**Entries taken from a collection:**
◇ ◇ ◇

(** [handle_stream_shutdown_msg] *)
Definition handle_stream_shutdown_msg (clandestine : bool) (peer : SocketAddr) : act unit :=
  if negb clandestine then run Panic
  else
    act* s := get status in
    do* (match get_connection_progress_by_ip s (sock_ip peer) with
         | Some (i, p) =>
             let '(_, p') := update_connection_stage p TcpConnectionFailed in
             let s' := put_progress s i p' in
             do* modify (set_status s') in
             do* send MobileStreamConnectionFailed in
             when (negb (existsb (fun p => bool_decide (connection_stage p = NeighborshipEstablished))
                           (progress s')))
               (set_mobile_connection_stage NotConnected)
         | None => act_ret ()
         end) in
    act* state := get nb in
    match node_by_ip (nb_db state) (sock_ip peer) with
    | None => act_ret ()
    | Some n => remove_lost_neighbor (nr_public_key n)
    end.

(** ** Start and configuration *)

Definition handle_bind_message : act unit := modify (set_bound true).

(** [replace_initial_neighbors_for_mobile_retry], with the parsed descriptors,
    [None] if one of them did not parse *)
Definition replace_initial_neighbors_for_mobile_retry (parsed : option (list NodeDescriptor)) : act unit :=
  act* c := get chain_ in
  match parsed with
  | Some ((_ :: _) as descriptors) =>
      if forallb (fun nd => bool_decide (nd_blockchain nd = c)) descriptors then
        act* s := get status in
        act* s' := run (status_new descriptors) in
        do* modify (set_status (set_stage s' (stage s))) in
        do* modify (set_topology false) in
        do* modify (set_stale false) in
        do* modify (set_failures 0) in
        set_mobile_connection_stage NotConnected
      else send MobileStreamConnectionFailed
  | _ => send MobileStreamConnectionFailed
  end.

(** [handle_start_message], with what it reads: the limits and the hops of the
    configuration and the entry nodes the mobile runtime has waiting *)
Definition handle_start_message (limits : RatePackLimits) (hops_in_db : Hops)
    (entry_nodes : option (option (list NodeDescriptor))) : act unit :=
  do* modify (set_limits (Some limits)) in
  do* modify (fun a => set_nb (validate_or_replace_min_hops_value (nb a) hops_in_db) a) in
  act* s := get status in
  do* (match entry_nodes with
       | Some parsed => replace_initial_neighbors_for_mobile_retry parsed
       | None =>
           when (bool_decide (stage s = NotConnected))
             (modify (set_status (mkStatus (stage s)
                (map reset_initial_node_for_user_retry (progress s)))))
       end) in
  send_debut_gossip_to_all_initial_descriptors.
Lemma peers_connection s msg i p b p' :
  get_connection_progress_to_modify s msg = Some (i, p) →
  update_connection_stage p (event msg) = (b, p') → peers_ok s → peers_ok (put_progress s i p').
Proof.
  unfold get_connection_progress_to_modify. intros Hf Hu Hok.
  destruct (update_connection_peer _ _ _ _ Hu) as [Hd Hp].
  destruct (match event msg with PassGossipReceived pass_target => _ | _ => false end) eqn:Edup; [done|].
  apply find_progress_Some in Hf as [Hi _]. destruct Hp as [Hp|Hp]; [by eapply peers_put_same|].
  rewrite Hp in Edup. apply bool_decide_eq_false in Edup. eapply peers_put; [done..|].
  intros j q _ Hq Heq. apply Edup. unfold get_peer_addrs. rewrite <- Heq.
  apply list_elem_of_fmap. exists q. split; [done|]. by eapply list_elem_of_lookup_2.
Qed.

Lemma keeps_connection_progress m : keeps S G (handle_connection_progress m).
Proof. unfold handle_connection_progress. keeps_tac; by eapply peers_connection. Qed.

Lemma keeps_gossip_failure src f : keeps S G (handle_gossip_failure_package src f).
Proof.
  unfold handle_gossip_failure_package, handle_gossip_failure. keeps_tac.
  all: match goal with Hf : get_connection_progress_by_ip _ _ = _, Hr : reject_debut _ = _ |- _ =>
    apply find_progress_Some in Hf as [? _]; unfold reject_debut in Hr end.
  all: eapply peers_put_same; [done..| |]; repeat case_match; simplify_eq; try done.
  all: match goal with Hu : update_stage _ _ = _ |- _ => by apply update_stage_peer in Hu as [??] end.
Qed.
(** What an accepted receipt is, and what it changes. *)
Record accepted (db : ReceiptDb) (p : ServiceReceiptPayload_0v1) (cp : ReceiptSequenceCheckpoint)
    (delta : Z) (db' : ReceiptDb) : Prop := {
  ac_matches : validate_settlement_claim_for_checkpoint p cp = Ok ();
  ac_commitment : make_accounting_commitment (cp_route_epoch cp) (cp_payer_session_public_key cp)
    = cp_accounting_commitment cp;
  ac_delta : delta = cp_cumulative_charge_wei cp - from_option cp_cumulative_charge_wei 0
    (receipt_sequence_checkpoint db !! stream_of_checkpoint cp);
  ac_grows : 0 ≤ delta;
  ac_checkpoints : receipt_sequence_checkpoint db' =
    <[stream_of_checkpoint cp := cp]> (receipt_sequence_checkpoint db);
  ac_stored r : receipt_session_authorization db !!
    rsp_authorization_nonce (policy (payload_authorization p)) = Some r → r.1 = payload_authorization p;
  ac_limit : from_option snd 0 (receipt_session_authorization db !!
    rsp_authorization_nonce (policy (payload_authorization p))) + delta
    ≤ max_total_charge_wei (policy (payload_authorization p));
  ac_authorizations : receipt_session_authorization db' =
    <[rsp_authorization_nonce (policy (payload_authorization p)) := (payload_authorization p,
      from_option snd 0 (receipt_session_authorization db !!
        rsp_authorization_nonce (policy (payload_authorization p))) + delta)]>
      (receipt_session_authorization db);
  ac_rows : map_Forall (fun _ => row_ok) (receivable db');
  ac_balance w : balance (receivable db') w = balance (receivable db) w +
    (if bool_decide (payer_wallet_address (policy (payload_authorization p)) = w) then delta else 0);
  ac_claims : ∃ id row, receipt_settlement_claim_id p = Ok id ∧
    receipt_settlement_claim_outbox db' = <[stream_of_checkpoint cp := row]> (receipt_settlement_claim_outbox db) ∧
    receipt_settlement_claim_archive db' = delete id (receipt_settlement_claim_archive db) ∧
    cr_receipt_payload row = p ∧ cr_cumulative_charge_wei row = cp_cumulative_charge_wei cp ∧
    match receipt_settlement_claim_outbox db !! stream_of_checkpoint cp with
    | Some stored => cr_claim_id row = cr_claim_id stored ∧
        cr_authorization_nonce row = cr_authorization_nonce stored ∧
        payload_authorization (cr_receipt_payload stored) = payload_authorization p
    | None => cr_claim_id row = id ∧
        cr_authorization_nonce row = rsp_authorization_nonce (policy (payload_authorization p)) ∧
        has_claim (receipt_settlement_claim_outbox db) id = false
    end;
}.

Lemma check_advance_Ok cp stored u :
  check_advance cp stored = Ok u → cp_cumulative_charge_wei stored < cp_cumulative_charge_wei cp.
Proof.
  unfold check_advance. case_bool_decide; [|done]. destruct (_ || _) eqn:Hb; [done|].
  apply orb_false_elim in Hb as [_ Hb]. intros _. lia.
Qed.

Lemma insert_claim_Ok outbox s row outbox' :
  insert_claim outbox s row = Ok outbox' →
  outbox !! s = None ∧ has_claim outbox (cr_claim_id row) = false ∧ outbox' = <[s := row]> outbox.
Proof.
  unfold insert_claim. case_bool_decide as Hs; [done|]. destruct (has_claim _ _); [done|].
  intros [= <-]. split; [|done]. by apply eq_None_not_Some.
Qed.

Lemma deserialize_payload s row q :
  deserialize_settlement_claim s row = Ok q → q = cr_receipt_payload row.
Proof.
  unfold deserialize_settlement_claim. case_bool_decide; [|done].
  destruct (receipt_settlement_claim_id _); [|done]. cbn [map_err result_bind].
  case_bool_decide; [|done]. by intros [= <-].
Qed.

Lemma check_stored_claim_Ok db s auth u row :
  check_stored_claim db s auth = Ok u → receipt_settlement_claim_outbox db !! s = Some row →
  payload_authorization (cr_receipt_payload row) = auth.
Proof.
  unfold check_stored_claim. intros Hok Hrow. rewrite Hrow in Hok.
  destruct (deserialize_settlement_claim s row) as [q|] eqn:Hq; [|done].
  apply deserialize_payload in Hq as ->. cbn [result_bind] in Hok. by case_bool_decide.
Qed.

◇ ◇ ◇

**Exercise aim:**
What you give back should be the lines from the one with "unfold deserialize_settlement_claim. case_bool_decide;" to the end of the data, copied exactly, both ends included.

**Solution:**
  unfold deserialize_settlement_claim. case_bool_decide; [|done].
  destruct (receipt_settlement_claim_id _); [|done]. cbn [map_err result_bind].
  case_bool_decide; [|done]. by intros [= <-].
Qed.

Lemma check_stored_claim_Ok db s auth u row :
  check_stored_claim db s auth = Ok u → receipt_settlement_claim_outbox db !! s = Some row →
  payload_authorization (cr_receipt_payload row) = auth.
Proof.
  unfold check_stored_claim. intros Hok Hrow. rewrite Hrow in Hok.
  destruct (deserialize_settlement_claim s row) as [q|] eqn:Hq; [|done].
  apply deserialize_payload in Hq as ->. cbn [result_bind] in Hok. by case_bool_decide.
Qed.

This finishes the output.